Segment Start: Data
(** * whisk: the diagnostic output facility of [error.c]

    A shallow embedding of [src/error.c] (the build without SKIP_PARAMS_FILE):
    the lazy configuration gate [check_params_loaded], the reporters [error],
    [warning], [debug], [help], [progress] and the bar renderer
    [progress_meter].

    - Everything the C code does to the outside world is recorded, in order,
      as a list of [event]s: one event per call of [fprintf]/[vfprintf] on
      ERR_STREAM, per [fflush(NULL)] and per call of a collaborator.
    - A call either returns, terminates the process through [exit], or has
      undefined behaviour in C (overflow of [buf], signed overflow, a double
      that does not fit [int]).
    - [int] is a 32-bit signed integer carried by [Z]; [double] is IEEE 754
      binary64, carried by Rocq's primitive floats: every operation is
      rounded to nearest-even in binary64, with no excess precision.  What
      the roundings of [(len)*(cur-min)/(max-min)] can and cannot do to the
      fill of the bar is derived from the definitions of SpecFloat. *)

From Stdlib Require Import ZArith String Ascii List Bool Lia Floats.
From Stdlib Require Import DecimalString QArith Qpower Qreduction Qround Lqa.
Import ListNotations.

Open Scope string_scope.
Open Scope Z_scope.

(** ** Characters the C source writes as escapes *)

Definition CR : string := String "013"%char EmptyString.
Definition LF : string := String "010"%char EmptyString.
Definition TAB : string := String "009"%char EmptyString.

(** ** Variadic arguments and formatting *)

Inductive carg : Type :=
| VInt (z : Z)
| VStr (s : string)
| VChar (c : ascii)
| VDouble (d : float).

Definition va_list : Type := list carg.

(** ** The collaborators of [error.c]

    [Load_Params_File], [Print_Params_File], the two flags they populate and
    the C library's formatter are declared outside [error.c]; they are taken
    as parameters.  [params] is whatever state the parameters module and the
    file system hold.  [Load_Params_File] answers non-zero on failure.
    [vformat str argList] is the text that [vfprintf]/[vsprintf] produce for
    a format and its arguments. *)

Class Collaborators : Type := {
  params : Type;
  Load_Params_File : string -> params -> Z * params;
  Print_Params_File : string -> params -> params;
  SHOW_DEBUG_MESSAGES : params -> Z;
  SHOW_PROGRESS_MESSAGES : params -> Z;
  vformat : string -> va_list -> string
}.

(** ** Observable events *)

Inductive event : Type :=
| Fprintf (text : string)            (* one (v)fprintf(ERR_STREAM, ...) call *)
| Fflush                             (* fflush(NULL) *)
| Call_Load_Params_File (f : string)
| Call_Print_Params_File (f : string)
| Call_Print_Argument_Usage (no_escapes : Z).

(** The characters ERR_STREAM has received. *)
Fixpoint stream_text (tr : list event) : string :=
  match tr with
  | [] => ""
  | Fprintf t :: tr' => t ++ stream_text tr'
  | _ :: tr' => stream_text tr'
  end.

Fixpoint loader_calls (tr : list event) : nat :=
  match tr with
  | [] => O
  | Call_Load_Params_File _ :: tr' => S (loader_calls tr')
  | _ :: tr' => loader_calls tr'
  end.

Fixpoint flushes (tr : list event) : nat :=
  match tr with
  | [] => O
  | Fflush :: tr' => S (flushes tr')
  | _ :: tr' => flushes tr'
  end.

(** ** Machine integers *)

Definition INT_MIN : Z := - 2 ^ 31.
Definition INT_MAX : Z := 2 ^ 31 - 1.

Definition in_int (z : Z) : bool := (INT_MIN <=? z) && (z <=? INT_MAX).

(** Signed arithmetic: a result outside [int] is undefined behaviour. *)
Definition int_checked (z : Z) : option Z := if in_int z then Some z else None.
Definition int_add (a b : Z) : option Z := int_checked (a + b).
Definition int_sub (a b : Z) : option Z := int_checked (a - b).

(** What the parent process sees of [exit(code)] on POSIX. *)
Definition exit_status (code : Z) : Z := Z.land code 255.

(** ** Doubles

    [int_to_double] is the implicit conversion of [len] in
    [(len)*(cur-min)]; it is exact for every [int].  [double_to_int] is the
    conversion of the initialiser of [nc]: the value is truncated toward
    zero, and the behaviour is undefined for a NaN, an infinity or a value
    outside [int]. *)

Definition int_to_double (z : Z) : float :=
  if z <? 0 then PrimFloat.opp (PrimFloat.of_uint63 (Uint63.of_Z (- z)))
  else PrimFloat.of_uint63 (Uint63.of_Z z).

Definition truncate (x : spec_float) : option Z :=
  match x with
  | S754_zero _ => Some 0
  | S754_finite sign m e =>
      let magnitude :=
        match e with
        | Zneg p => Z.shiftr (Zpos m) (Zpos p)
        | _ => Z.shiftl (Zpos m) e
        end in
      Some (if sign then - magnitude else magnitude)
  | S754_infinity _ | S754_nan => None
  end.

Definition double_to_int (d : float) : option Z :=
  match truncate (Prim2SF d) with
  | Some z => int_checked z
  | None => None
  end.

(** [int nc = (len)*(cur-min)/(max-min);] *)
Definition fill_double (len : Z) (cur min max : float) : float :=
  (int_to_double len * (cur - min) / (max - min))%float.

Definition fill_count (len : Z) (cur min max : float) : option Z :=
  double_to_int (fill_double len cur min max).

(** The exact rational value of a finite double, in lowest terms. *)
Definition SF_value (x : spec_float) : option Q :=
  match x with
  | S754_zero _ => Some 0%Q
  | S754_finite sign m e =>
      let a := if sign then Zneg m else Zpos m in
      Some (match e with
            | Zneg p => Qred (Qmake a (2 ^ p)%positive)
            | _ => inject_Z (a * 2 ^ e)
            end)
  | S754_infinity _ | S754_nan => None
  end.

Definition double_value (d : float) : option Q := SF_value (Prim2SF d).

(** Rounding toward zero, as the conversion to [int] does. *)
Definition Qtruncate (q : Q) : Z :=
  if Qlt_le_dec q 0 then Qceiling q else Qfloor q.

(** The fill length as the specification words it, over exact values:
    floor(width_remaining * (current - min) / (max - min)). *)
Definition spec_fill (width_remaining : Z) (current min max : Q) : Z :=
  Qfloor (inject_Z width_remaining * (current - min) / (max - min)).

(** The three double operations of [fill_double] incur no rounding error on
    these inputs: the double obtained has the exact value of the quotient
    of the exact values [c], [m] and [M] of [cur], [min] and [max]. *)
Definition exact_fill (len : Z) (cur min max : float) (c m M : Q) : Prop :=
  double_value cur = Some c /\
  double_value min = Some m /\
  double_value max = Some M /\
  exists q, double_value (fill_double len cur min max) = Some q /\
            (q == inject_Z len * (c - m) / (M - m))%Q.

(** ** The line buffer [char buf[1024]]

    The buffer is carried as the C string it holds; the running count [n]
    of the source is its length, since every [sprintf(buf+n, ...)] appends
    at the terminating NUL and [n] is advanced by what was written.  A write
    whose terminating NUL would land outside [buf] is undefined behaviour. *)

Definition BUF_SIZE : Z := 1024.

Definition fits (buf : string) : bool := Z.of_nat (String.length buf) + 1 <=? BUF_SIZE.

Definition sprintf (buf text : string) : option string :=
  if fits (buf ++ text) then Some (buf ++ text) else None.

Definition obind {A B} (m : option A) (k : A -> option B) : option B :=
  match m with
  | Some a => k a
  | None => None
  end.

Notation "x <-? m ;; k" := (obind m (fun x => k))
  (at level 100, m at next level, right associativity).

(** [while (k-- > 0) n += sprintf(buf+n, text);]  The decrement also runs
    when the test fails, so [k = INT_MIN] overflows. *)
Fixpoint while_post_decrement (fuel : nat) (k : Z) (text buf : string) : option string :=
  if 0 <? k then
    match fuel with
    | O => None
    | S fuel' =>
        buf' <-? sprintf buf text ;;
        while_post_decrement fuel' (k - 1) text buf'
    end
  else if k =? INT_MIN then None else Some buf.

Definition while_loop (k : Z) (text buf : string) : option string :=
  while_post_decrement (Z.to_nat k) k text buf.

(** The body of [progress_meter] from [n = sprintf(buf, "\r")] to
    [buf[n] = '\0'], given the text [caption] that [vsprintf] produces. *)
Definition render_meter (cur min max : float) (len : Z) (caption : string) : option string :=
  buf <-? sprintf "" CR ;;
  buf <-? sprintf buf caption ;;
  buf <-? sprintf buf "[" ;;
  let n := Z.of_nat (String.length buf) in
  len <-? int_sub len (n - 1) ;;
  nc <-? fill_count len cur min max ;;
  nc1 <-? int_add nc 1 ;;
  len <-? int_sub len nc1 ;;
  buf <-? while_loop nc "|" buf ;;
  buf <-? while_loop len "-" buf ;;
  buf <-? sprintf buf ("]" ++ CR) ;;
  Some buf.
Segment End: Data
-- What is needed --
Output these and nothing else: the lines from the one holding "let n := Z.of_nat (String.length buf) in" through the final line of the entries above, exactly as they appear.

-- Answer --
  let n := Z.of_nat (String.length buf) in
  len <-? int_sub len (n - 1) ;;
  nc <-? fill_count len cur min max ;;
  nc1 <-? int_add nc 1 ;;
  len <-? int_sub len nc1 ;;
  buf <-? while_loop nc "|" buf ;;
  buf <-? while_loop len "-" buf ;;
  buf <-? sprintf buf ("]" ++ CR) ;;
  Some buf.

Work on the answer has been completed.